- [TASK INSTRUCTIONS]
Return only the lines of the listing below that run from the line with "(map_to_list (fk_containers s))." through the line with "atomic (set_fake_state (with_containers (drop_container", both ends included, exactly as written.
---------------
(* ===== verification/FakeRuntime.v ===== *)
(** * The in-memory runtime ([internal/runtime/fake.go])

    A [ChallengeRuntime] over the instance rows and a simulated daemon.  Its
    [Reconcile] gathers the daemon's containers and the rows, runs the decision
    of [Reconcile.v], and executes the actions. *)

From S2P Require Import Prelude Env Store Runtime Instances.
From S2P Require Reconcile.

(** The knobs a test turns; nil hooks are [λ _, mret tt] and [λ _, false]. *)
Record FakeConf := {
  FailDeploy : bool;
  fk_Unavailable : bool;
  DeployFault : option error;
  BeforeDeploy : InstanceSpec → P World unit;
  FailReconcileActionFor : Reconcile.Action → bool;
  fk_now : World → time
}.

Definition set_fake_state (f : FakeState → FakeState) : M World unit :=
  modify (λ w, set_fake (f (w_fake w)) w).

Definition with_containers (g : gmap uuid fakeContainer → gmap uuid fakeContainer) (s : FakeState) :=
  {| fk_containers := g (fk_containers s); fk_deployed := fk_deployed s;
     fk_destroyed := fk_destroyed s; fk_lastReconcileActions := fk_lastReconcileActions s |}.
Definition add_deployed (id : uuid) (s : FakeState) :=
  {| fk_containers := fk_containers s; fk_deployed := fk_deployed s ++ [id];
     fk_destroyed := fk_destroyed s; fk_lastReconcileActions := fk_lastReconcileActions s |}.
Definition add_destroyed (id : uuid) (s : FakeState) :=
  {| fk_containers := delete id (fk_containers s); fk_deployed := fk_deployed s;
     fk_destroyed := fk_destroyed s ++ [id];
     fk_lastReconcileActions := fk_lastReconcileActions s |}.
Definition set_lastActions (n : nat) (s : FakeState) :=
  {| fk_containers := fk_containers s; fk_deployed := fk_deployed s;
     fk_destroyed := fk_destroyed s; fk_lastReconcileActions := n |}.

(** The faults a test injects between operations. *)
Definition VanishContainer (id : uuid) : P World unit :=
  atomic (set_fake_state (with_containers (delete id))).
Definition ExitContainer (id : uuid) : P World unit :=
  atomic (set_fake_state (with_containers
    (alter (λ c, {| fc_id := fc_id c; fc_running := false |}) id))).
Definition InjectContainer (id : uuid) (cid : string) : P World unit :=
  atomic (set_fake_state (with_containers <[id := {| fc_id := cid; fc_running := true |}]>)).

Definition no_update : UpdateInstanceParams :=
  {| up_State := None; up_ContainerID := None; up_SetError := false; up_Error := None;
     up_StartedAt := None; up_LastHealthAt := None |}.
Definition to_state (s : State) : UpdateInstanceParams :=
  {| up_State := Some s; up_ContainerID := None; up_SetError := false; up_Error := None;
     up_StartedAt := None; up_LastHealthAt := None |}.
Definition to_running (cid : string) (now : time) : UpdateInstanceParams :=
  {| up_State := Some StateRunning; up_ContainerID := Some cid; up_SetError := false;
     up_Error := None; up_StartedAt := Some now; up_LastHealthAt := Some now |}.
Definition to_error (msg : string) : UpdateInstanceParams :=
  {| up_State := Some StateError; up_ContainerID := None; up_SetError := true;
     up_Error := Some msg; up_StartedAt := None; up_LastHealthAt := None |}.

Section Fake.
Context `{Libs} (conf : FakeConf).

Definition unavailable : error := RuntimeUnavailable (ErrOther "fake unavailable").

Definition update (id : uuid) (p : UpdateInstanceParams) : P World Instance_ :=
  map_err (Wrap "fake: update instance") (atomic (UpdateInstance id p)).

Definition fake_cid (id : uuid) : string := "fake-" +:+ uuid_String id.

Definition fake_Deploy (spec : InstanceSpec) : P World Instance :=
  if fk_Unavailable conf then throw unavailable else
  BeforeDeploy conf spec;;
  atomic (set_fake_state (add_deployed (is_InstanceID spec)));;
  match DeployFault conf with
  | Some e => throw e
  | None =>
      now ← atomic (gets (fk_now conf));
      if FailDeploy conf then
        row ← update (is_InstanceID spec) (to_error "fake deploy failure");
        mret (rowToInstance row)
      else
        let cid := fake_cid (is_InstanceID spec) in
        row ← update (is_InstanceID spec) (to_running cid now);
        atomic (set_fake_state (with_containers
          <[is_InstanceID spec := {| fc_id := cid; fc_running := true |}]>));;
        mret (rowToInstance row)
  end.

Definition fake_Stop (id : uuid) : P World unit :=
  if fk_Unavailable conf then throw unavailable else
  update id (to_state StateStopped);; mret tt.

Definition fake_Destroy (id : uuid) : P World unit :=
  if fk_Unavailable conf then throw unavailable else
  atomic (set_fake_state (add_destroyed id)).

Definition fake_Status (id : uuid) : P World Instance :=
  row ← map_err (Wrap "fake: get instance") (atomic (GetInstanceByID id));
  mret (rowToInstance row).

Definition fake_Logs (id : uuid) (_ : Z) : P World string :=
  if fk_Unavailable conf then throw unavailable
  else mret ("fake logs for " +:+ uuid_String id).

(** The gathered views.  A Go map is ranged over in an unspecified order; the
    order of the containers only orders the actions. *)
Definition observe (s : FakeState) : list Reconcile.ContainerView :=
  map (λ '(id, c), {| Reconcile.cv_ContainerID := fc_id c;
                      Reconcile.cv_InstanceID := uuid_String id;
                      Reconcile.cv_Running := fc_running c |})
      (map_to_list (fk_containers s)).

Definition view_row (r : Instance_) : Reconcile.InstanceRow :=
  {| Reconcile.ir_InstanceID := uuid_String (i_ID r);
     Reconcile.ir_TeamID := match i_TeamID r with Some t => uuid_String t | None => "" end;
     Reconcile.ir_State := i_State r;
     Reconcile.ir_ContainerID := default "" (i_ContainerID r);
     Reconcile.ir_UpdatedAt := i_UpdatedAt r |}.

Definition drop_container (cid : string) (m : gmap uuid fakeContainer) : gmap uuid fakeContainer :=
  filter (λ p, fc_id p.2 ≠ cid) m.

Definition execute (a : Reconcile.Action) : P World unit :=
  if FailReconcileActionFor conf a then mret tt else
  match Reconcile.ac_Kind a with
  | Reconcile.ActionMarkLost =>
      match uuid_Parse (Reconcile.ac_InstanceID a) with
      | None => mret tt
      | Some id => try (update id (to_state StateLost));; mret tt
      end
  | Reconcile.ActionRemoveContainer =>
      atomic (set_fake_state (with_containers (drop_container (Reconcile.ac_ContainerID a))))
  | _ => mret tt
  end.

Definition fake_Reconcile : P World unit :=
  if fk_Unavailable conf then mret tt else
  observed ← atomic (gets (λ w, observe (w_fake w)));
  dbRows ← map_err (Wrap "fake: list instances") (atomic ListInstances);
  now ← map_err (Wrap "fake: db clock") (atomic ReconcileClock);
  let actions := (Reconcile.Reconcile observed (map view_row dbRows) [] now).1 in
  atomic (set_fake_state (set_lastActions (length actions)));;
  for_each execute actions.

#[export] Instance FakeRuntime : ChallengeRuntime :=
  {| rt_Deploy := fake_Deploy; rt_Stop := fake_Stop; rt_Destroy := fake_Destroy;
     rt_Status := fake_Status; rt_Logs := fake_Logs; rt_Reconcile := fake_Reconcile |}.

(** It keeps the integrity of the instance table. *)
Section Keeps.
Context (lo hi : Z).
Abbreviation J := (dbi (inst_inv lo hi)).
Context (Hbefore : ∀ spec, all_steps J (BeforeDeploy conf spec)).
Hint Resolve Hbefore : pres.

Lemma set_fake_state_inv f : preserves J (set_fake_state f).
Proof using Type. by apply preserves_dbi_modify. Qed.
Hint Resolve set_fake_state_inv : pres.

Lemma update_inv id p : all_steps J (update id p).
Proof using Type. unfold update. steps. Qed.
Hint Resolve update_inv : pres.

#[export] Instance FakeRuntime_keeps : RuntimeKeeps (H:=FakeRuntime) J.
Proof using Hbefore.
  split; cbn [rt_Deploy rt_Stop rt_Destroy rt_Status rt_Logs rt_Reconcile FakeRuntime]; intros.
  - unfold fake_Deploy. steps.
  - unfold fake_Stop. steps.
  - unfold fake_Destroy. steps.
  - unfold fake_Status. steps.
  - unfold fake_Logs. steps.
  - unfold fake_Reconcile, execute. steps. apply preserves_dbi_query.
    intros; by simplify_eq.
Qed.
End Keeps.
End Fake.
---------------
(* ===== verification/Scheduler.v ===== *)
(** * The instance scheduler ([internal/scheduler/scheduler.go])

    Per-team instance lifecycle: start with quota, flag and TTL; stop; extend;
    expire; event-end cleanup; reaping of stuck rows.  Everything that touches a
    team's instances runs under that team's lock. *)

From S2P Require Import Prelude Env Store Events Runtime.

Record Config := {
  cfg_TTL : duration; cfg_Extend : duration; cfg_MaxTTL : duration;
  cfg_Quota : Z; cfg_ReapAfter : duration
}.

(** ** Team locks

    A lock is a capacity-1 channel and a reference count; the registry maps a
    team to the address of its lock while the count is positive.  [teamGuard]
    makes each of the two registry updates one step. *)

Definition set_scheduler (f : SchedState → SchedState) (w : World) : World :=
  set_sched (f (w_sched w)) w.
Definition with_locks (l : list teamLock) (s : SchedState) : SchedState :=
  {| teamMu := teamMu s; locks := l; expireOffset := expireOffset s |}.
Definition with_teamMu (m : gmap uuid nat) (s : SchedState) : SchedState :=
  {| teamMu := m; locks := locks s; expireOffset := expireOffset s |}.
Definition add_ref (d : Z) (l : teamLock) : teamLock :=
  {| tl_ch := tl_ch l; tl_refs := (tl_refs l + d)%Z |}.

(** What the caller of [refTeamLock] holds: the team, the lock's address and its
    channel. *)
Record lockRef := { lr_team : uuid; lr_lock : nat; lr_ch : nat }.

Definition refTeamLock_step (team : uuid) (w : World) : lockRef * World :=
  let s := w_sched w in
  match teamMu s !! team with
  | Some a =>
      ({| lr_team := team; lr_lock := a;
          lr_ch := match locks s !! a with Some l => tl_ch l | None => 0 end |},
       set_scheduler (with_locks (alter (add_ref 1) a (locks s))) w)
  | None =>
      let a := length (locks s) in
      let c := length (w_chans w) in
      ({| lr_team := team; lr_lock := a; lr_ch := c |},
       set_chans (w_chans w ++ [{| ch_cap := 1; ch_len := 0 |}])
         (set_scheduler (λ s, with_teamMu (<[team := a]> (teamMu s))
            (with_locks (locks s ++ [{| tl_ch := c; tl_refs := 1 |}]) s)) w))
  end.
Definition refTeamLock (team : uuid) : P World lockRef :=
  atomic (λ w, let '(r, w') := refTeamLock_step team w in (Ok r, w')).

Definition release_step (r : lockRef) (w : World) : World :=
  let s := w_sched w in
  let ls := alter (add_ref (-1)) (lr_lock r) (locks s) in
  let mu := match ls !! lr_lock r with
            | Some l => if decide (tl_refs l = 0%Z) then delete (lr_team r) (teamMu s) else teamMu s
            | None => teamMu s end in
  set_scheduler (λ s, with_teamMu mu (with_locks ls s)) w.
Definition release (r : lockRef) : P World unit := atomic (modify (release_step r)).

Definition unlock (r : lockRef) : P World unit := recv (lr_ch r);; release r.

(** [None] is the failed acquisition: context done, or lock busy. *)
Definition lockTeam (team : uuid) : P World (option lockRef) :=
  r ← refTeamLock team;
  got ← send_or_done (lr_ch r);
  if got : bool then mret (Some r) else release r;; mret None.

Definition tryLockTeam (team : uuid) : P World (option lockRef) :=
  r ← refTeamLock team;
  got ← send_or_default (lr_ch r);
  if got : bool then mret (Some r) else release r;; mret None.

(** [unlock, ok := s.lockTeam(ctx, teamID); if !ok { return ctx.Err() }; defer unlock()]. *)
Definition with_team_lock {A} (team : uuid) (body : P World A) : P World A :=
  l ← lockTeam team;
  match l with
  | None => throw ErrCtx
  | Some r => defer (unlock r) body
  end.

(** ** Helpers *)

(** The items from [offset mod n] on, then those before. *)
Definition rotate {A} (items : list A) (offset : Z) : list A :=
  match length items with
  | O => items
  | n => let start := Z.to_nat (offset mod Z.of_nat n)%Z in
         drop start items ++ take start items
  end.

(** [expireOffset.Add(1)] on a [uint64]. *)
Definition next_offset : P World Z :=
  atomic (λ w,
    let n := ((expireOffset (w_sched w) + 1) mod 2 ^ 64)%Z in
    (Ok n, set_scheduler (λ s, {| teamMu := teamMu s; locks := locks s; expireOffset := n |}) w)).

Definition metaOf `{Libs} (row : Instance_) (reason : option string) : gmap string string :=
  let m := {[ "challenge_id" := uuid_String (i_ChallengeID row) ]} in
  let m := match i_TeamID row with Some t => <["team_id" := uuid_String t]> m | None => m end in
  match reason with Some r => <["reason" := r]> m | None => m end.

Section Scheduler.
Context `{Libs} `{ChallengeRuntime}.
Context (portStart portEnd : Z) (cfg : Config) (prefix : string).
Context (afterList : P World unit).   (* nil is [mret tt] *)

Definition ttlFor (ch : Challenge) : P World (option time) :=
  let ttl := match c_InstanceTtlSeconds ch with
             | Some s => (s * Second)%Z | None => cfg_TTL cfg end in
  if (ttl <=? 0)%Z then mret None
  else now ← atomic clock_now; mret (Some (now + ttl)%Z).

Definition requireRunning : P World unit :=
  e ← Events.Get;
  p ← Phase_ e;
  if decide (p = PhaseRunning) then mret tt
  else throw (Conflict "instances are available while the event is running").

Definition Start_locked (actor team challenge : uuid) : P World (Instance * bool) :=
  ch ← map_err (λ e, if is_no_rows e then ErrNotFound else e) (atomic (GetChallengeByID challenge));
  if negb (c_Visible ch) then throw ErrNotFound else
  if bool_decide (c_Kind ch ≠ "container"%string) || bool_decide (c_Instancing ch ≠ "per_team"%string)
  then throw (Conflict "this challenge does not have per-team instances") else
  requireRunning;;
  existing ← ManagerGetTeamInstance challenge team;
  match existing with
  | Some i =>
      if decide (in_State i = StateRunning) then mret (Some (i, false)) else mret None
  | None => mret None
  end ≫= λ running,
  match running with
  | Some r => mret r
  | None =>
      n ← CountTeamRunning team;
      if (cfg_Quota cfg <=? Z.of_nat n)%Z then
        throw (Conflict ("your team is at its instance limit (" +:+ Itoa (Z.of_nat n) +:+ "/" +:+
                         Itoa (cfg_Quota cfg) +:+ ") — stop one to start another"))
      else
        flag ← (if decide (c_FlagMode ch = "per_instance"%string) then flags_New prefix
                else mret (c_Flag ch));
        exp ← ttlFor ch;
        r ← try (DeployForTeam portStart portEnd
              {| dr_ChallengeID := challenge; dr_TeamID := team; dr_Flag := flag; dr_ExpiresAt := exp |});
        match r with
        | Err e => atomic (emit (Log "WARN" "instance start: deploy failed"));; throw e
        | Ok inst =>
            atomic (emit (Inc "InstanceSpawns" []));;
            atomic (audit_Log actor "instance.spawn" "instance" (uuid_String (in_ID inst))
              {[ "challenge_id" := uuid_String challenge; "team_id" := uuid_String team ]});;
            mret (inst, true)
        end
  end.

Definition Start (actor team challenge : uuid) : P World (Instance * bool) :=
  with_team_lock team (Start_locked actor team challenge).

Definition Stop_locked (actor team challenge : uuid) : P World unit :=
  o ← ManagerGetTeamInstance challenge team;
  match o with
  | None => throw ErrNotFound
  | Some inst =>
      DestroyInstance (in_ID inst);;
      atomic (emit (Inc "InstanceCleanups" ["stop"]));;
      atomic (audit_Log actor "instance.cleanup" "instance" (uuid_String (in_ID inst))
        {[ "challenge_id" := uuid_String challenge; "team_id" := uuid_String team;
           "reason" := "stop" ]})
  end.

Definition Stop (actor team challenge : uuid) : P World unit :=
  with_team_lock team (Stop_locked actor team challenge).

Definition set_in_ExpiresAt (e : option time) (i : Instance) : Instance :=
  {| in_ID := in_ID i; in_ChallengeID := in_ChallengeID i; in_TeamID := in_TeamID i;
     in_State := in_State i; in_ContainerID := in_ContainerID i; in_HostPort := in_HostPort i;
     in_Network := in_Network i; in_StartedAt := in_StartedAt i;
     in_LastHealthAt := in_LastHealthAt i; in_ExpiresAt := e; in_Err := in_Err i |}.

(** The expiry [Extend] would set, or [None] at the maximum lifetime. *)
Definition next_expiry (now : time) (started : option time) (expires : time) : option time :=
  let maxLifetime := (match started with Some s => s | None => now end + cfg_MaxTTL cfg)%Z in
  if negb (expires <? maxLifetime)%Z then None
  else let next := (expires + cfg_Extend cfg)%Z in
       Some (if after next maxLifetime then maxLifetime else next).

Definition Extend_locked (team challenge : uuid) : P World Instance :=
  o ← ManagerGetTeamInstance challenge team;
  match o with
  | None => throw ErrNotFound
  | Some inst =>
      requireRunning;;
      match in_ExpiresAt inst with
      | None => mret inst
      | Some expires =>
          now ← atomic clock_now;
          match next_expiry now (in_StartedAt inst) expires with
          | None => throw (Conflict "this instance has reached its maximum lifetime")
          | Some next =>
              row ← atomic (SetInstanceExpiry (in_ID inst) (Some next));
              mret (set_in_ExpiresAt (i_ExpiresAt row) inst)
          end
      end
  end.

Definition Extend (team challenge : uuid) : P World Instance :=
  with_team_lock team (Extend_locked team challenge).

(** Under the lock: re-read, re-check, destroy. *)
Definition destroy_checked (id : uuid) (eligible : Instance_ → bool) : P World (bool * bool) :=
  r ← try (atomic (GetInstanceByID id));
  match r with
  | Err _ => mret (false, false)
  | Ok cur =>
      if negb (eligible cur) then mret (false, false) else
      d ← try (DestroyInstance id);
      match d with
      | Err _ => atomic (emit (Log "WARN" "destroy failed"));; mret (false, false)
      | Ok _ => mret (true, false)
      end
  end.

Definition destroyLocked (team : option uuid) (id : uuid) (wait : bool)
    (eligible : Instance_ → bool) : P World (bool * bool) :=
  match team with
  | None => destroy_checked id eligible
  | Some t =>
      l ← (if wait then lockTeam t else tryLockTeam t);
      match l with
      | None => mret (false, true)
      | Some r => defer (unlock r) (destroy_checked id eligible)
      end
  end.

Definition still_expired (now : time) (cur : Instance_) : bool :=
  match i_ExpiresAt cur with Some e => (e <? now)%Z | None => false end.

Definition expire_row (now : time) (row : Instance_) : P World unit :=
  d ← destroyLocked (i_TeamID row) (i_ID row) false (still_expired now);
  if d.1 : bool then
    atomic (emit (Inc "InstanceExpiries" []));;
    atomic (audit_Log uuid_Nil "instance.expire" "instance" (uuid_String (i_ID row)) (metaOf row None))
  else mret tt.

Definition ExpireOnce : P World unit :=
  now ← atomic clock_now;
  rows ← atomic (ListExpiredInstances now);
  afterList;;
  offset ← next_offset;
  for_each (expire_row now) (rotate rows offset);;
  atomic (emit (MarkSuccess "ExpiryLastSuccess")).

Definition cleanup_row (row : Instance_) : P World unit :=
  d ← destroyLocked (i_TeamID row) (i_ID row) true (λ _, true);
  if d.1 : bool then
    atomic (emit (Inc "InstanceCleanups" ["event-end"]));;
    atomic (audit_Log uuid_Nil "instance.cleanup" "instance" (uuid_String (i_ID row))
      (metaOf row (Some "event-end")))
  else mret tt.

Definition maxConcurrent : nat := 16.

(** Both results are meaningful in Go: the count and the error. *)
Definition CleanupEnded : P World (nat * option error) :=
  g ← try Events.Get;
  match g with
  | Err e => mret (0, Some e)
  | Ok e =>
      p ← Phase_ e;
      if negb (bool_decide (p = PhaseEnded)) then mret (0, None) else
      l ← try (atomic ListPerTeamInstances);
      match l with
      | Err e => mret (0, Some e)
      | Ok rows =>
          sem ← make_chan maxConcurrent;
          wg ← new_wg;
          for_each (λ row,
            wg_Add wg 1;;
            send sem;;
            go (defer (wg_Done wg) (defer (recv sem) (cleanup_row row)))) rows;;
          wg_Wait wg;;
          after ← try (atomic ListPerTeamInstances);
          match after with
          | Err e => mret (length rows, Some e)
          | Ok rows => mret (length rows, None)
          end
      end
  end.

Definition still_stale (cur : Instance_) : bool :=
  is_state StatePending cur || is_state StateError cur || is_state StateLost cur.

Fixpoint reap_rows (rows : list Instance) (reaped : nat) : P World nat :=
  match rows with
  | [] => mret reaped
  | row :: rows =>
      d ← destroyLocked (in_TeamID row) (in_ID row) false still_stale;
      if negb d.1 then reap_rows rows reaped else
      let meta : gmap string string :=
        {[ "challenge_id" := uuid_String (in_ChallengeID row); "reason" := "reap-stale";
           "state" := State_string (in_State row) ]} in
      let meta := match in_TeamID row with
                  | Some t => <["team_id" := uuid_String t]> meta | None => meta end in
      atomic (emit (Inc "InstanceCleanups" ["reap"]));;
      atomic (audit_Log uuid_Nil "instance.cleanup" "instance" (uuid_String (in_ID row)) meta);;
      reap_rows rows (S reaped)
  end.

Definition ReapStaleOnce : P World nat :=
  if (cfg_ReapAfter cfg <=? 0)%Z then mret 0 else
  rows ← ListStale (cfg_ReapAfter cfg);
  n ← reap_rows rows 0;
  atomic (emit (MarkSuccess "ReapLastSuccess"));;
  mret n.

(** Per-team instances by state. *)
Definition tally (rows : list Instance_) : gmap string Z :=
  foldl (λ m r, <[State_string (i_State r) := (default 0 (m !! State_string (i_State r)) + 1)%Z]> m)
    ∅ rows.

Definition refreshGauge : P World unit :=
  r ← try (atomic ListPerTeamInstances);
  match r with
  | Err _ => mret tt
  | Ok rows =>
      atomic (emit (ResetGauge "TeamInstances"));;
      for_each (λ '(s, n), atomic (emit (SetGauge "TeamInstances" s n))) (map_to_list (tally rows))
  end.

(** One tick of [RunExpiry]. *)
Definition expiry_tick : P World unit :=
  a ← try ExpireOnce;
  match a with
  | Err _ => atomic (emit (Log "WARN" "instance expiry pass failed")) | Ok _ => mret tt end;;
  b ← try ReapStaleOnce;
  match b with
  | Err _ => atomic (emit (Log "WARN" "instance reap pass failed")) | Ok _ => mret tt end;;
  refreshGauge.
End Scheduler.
---------------
- [TASK OUTPUT]
      (map_to_list (fk_containers s)).

Definition view_row (r : Instance_) : Reconcile.InstanceRow :=
  {| Reconcile.ir_InstanceID := uuid_String (i_ID r);
     Reconcile.ir_TeamID := match i_TeamID r with Some t => uuid_String t | None => "" end;
     Reconcile.ir_State := i_State r;
     Reconcile.ir_ContainerID := default "" (i_ContainerID r);
     Reconcile.ir_UpdatedAt := i_UpdatedAt r |}.

Definition drop_container (cid : string) (m : gmap uuid fakeContainer) : gmap uuid fakeContainer :=
  filter (λ p, fc_id p.2 ≠ cid) m.

Definition execute (a : Reconcile.Action) : P World unit :=
  if FailReconcileActionFor conf a then mret tt else
  match Reconcile.ac_Kind a with
  | Reconcile.ActionMarkLost =>
      match uuid_Parse (Reconcile.ac_InstanceID a) with
      | None => mret tt
      | Some id => try (update id (to_state StateLost));; mret tt
      end
  | Reconcile.ActionRemoveContainer =>
      atomic (set_fake_state (with_containers (drop_container (Reconcile.ac_ContainerID a))))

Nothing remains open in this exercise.